» **What you need to do**
The full set of entries has to be output exactly.

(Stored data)
* * * * * * * * *
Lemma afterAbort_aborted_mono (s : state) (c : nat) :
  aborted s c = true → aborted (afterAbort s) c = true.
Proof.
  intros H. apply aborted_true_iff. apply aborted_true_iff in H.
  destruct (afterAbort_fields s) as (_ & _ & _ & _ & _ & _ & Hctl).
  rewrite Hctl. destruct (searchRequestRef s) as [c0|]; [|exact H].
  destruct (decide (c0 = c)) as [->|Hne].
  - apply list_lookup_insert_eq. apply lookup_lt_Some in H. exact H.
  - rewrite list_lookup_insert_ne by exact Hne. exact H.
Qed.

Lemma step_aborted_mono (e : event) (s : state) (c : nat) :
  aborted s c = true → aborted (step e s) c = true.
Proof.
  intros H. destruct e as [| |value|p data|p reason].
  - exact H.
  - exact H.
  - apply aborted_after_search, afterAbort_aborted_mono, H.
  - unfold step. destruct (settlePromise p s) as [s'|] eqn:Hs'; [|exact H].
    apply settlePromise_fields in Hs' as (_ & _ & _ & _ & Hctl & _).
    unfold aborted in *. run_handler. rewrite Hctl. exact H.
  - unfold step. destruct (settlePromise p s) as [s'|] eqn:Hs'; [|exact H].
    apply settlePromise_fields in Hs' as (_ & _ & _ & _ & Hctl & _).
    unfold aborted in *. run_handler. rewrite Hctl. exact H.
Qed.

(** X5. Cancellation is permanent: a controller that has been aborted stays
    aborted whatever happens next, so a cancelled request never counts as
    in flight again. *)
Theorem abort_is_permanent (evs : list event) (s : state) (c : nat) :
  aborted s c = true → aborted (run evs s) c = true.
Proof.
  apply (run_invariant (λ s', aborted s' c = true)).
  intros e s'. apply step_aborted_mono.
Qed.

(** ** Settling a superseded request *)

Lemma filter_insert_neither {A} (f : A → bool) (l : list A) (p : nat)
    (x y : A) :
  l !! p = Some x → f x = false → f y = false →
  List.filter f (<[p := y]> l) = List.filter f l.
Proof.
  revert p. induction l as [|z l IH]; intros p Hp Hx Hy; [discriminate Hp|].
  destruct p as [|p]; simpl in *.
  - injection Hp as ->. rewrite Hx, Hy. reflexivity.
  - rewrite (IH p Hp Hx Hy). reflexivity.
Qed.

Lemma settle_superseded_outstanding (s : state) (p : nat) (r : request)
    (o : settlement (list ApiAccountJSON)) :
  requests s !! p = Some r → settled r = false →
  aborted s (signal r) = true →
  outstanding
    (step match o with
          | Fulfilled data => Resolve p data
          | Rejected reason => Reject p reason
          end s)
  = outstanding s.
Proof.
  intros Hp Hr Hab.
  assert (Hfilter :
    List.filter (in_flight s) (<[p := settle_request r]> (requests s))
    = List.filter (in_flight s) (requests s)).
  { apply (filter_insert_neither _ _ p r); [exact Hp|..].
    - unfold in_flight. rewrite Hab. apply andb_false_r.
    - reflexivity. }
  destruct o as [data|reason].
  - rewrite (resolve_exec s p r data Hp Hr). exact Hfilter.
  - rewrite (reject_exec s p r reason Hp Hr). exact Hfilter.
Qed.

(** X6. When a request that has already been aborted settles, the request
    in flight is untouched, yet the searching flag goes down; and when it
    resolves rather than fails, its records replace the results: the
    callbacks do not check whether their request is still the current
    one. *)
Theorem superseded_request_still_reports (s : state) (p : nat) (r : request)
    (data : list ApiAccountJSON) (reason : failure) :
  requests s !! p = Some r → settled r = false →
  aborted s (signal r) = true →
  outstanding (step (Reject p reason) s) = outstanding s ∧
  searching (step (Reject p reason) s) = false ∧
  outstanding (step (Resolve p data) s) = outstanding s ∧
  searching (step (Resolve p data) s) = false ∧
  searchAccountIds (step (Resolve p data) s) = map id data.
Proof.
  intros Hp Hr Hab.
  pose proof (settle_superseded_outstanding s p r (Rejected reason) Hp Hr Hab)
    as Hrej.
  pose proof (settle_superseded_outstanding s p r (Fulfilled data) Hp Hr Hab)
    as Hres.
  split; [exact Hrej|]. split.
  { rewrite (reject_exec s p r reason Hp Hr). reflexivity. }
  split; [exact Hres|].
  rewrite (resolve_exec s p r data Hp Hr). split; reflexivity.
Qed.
* * * * * * * * *
» **Response**
Lemma afterAbort_aborted_mono (s : state) (c : nat) :
  aborted s c = true → aborted (afterAbort s) c = true.
Proof.
  intros H. apply aborted_true_iff. apply aborted_true_iff in H.
  destruct (afterAbort_fields s) as (_ & _ & _ & _ & _ & _ & Hctl).
  rewrite Hctl. destruct (searchRequestRef s) as [c0|]; [|exact H].
  destruct (decide (c0 = c)) as [->|Hne].
  - apply list_lookup_insert_eq. apply lookup_lt_Some in H. exact H.
  - rewrite list_lookup_insert_ne by exact Hne. exact H.
Qed.

Lemma step_aborted_mono (e : event) (s : state) (c : nat) :
  aborted s c = true → aborted (step e s) c = true.
Proof.
  intros H. destruct e as [| |value|p data|p reason].
  - exact H.
  - exact H.
  - apply aborted_after_search, afterAbort_aborted_mono, H.
  - unfold step. destruct (settlePromise p s) as [s'|] eqn:Hs'; [|exact H].
    apply settlePromise_fields in Hs' as (_ & _ & _ & _ & Hctl & _).
    unfold aborted in *. run_handler. rewrite Hctl. exact H.
  - unfold step. destruct (settlePromise p s) as [s'|] eqn:Hs'; [|exact H].
    apply settlePromise_fields in Hs' as (_ & _ & _ & _ & Hctl & _).
    unfold aborted in *. run_handler. rewrite Hctl. exact H.
Qed.

(** X5. Cancellation is permanent: a controller that has been aborted stays
    aborted whatever happens next, so a cancelled request never counts as
    in flight again. *)
Theorem abort_is_permanent (evs : list event) (s : state) (c : nat) :
  aborted s c = true → aborted (run evs s) c = true.
Proof.
  apply (run_invariant (λ s', aborted s' c = true)).
  intros e s'. apply step_aborted_mono.
Qed.

(** ** Settling a superseded request *)

Lemma filter_insert_neither {A} (f : A → bool) (l : list A) (p : nat)
    (x y : A) :
  l !! p = Some x → f x = false → f y = false →
  List.filter f (<[p := y]> l) = List.filter f l.
Proof.
  revert p. induction l as [|z l IH]; intros p Hp Hx Hy; [discriminate Hp|].
  destruct p as [|p]; simpl in *.
  - injection Hp as ->. rewrite Hx, Hy. reflexivity.
  - rewrite (IH p Hp Hx Hy). reflexivity.
Qed.

Lemma settle_superseded_outstanding (s : state) (p : nat) (r : request)
    (o : settlement (list ApiAccountJSON)) :
  requests s !! p = Some r → settled r = false →
  aborted s (signal r) = true →
  outstanding
    (step match o with
          | Fulfilled data => Resolve p data
          | Rejected reason => Reject p reason
          end s)
  = outstanding s.
Proof.
  intros Hp Hr Hab.
  assert (Hfilter :
    List.filter (in_flight s) (<[p := settle_request r]> (requests s))
    = List.filter (in_flight s) (requests s)).
  { apply (filter_insert_neither _ _ p r); [exact Hp|..].
    - unfold in_flight. rewrite Hab. apply andb_false_r.
    - reflexivity. }
  destruct o as [data|reason].
  - rewrite (resolve_exec s p r data Hp Hr). exact Hfilter.
  - rewrite (reject_exec s p r reason Hp Hr). exact Hfilter.
Qed.

(** X6. When a request that has already been aborted settles, the request
    in flight is untouched, yet the searching flag goes down; and when it
    resolves rather than fails, its records replace the results: the
    callbacks do not check whether their request is still the current
    one. *)
Theorem superseded_request_still_reports (s : state) (p : nat) (r : request)
    (data : list ApiAccountJSON) (reason : failure) :
  requests s !! p = Some r → settled r = false →
  aborted s (signal r) = true →
  outstanding (step (Reject p reason) s) = outstanding s ∧
  searching (step (Reject p reason) s) = false ∧
  outstanding (step (Resolve p data) s) = outstanding s ∧
  searching (step (Resolve p data) s) = false ∧
  searchAccountIds (step (Resolve p data) s) = map id data.
Proof.
  intros Hp Hr Hab.
  pose proof (settle_superseded_outstanding s p r (Rejected reason) Hp Hr Hab)
    as Hrej.
  pose proof (settle_superseded_outstanding s p r (Fulfilled data) Hp Hr Hab)
    as Hres.
  split; [exact Hrej|]. split.
  { rewrite (reject_exec s p r reason Hp Hr). reflexivity. }
  split; [exact Hres|].
  rewrite (resolve_exec s p r data Hp Hr). split; reflexivity.
Qed.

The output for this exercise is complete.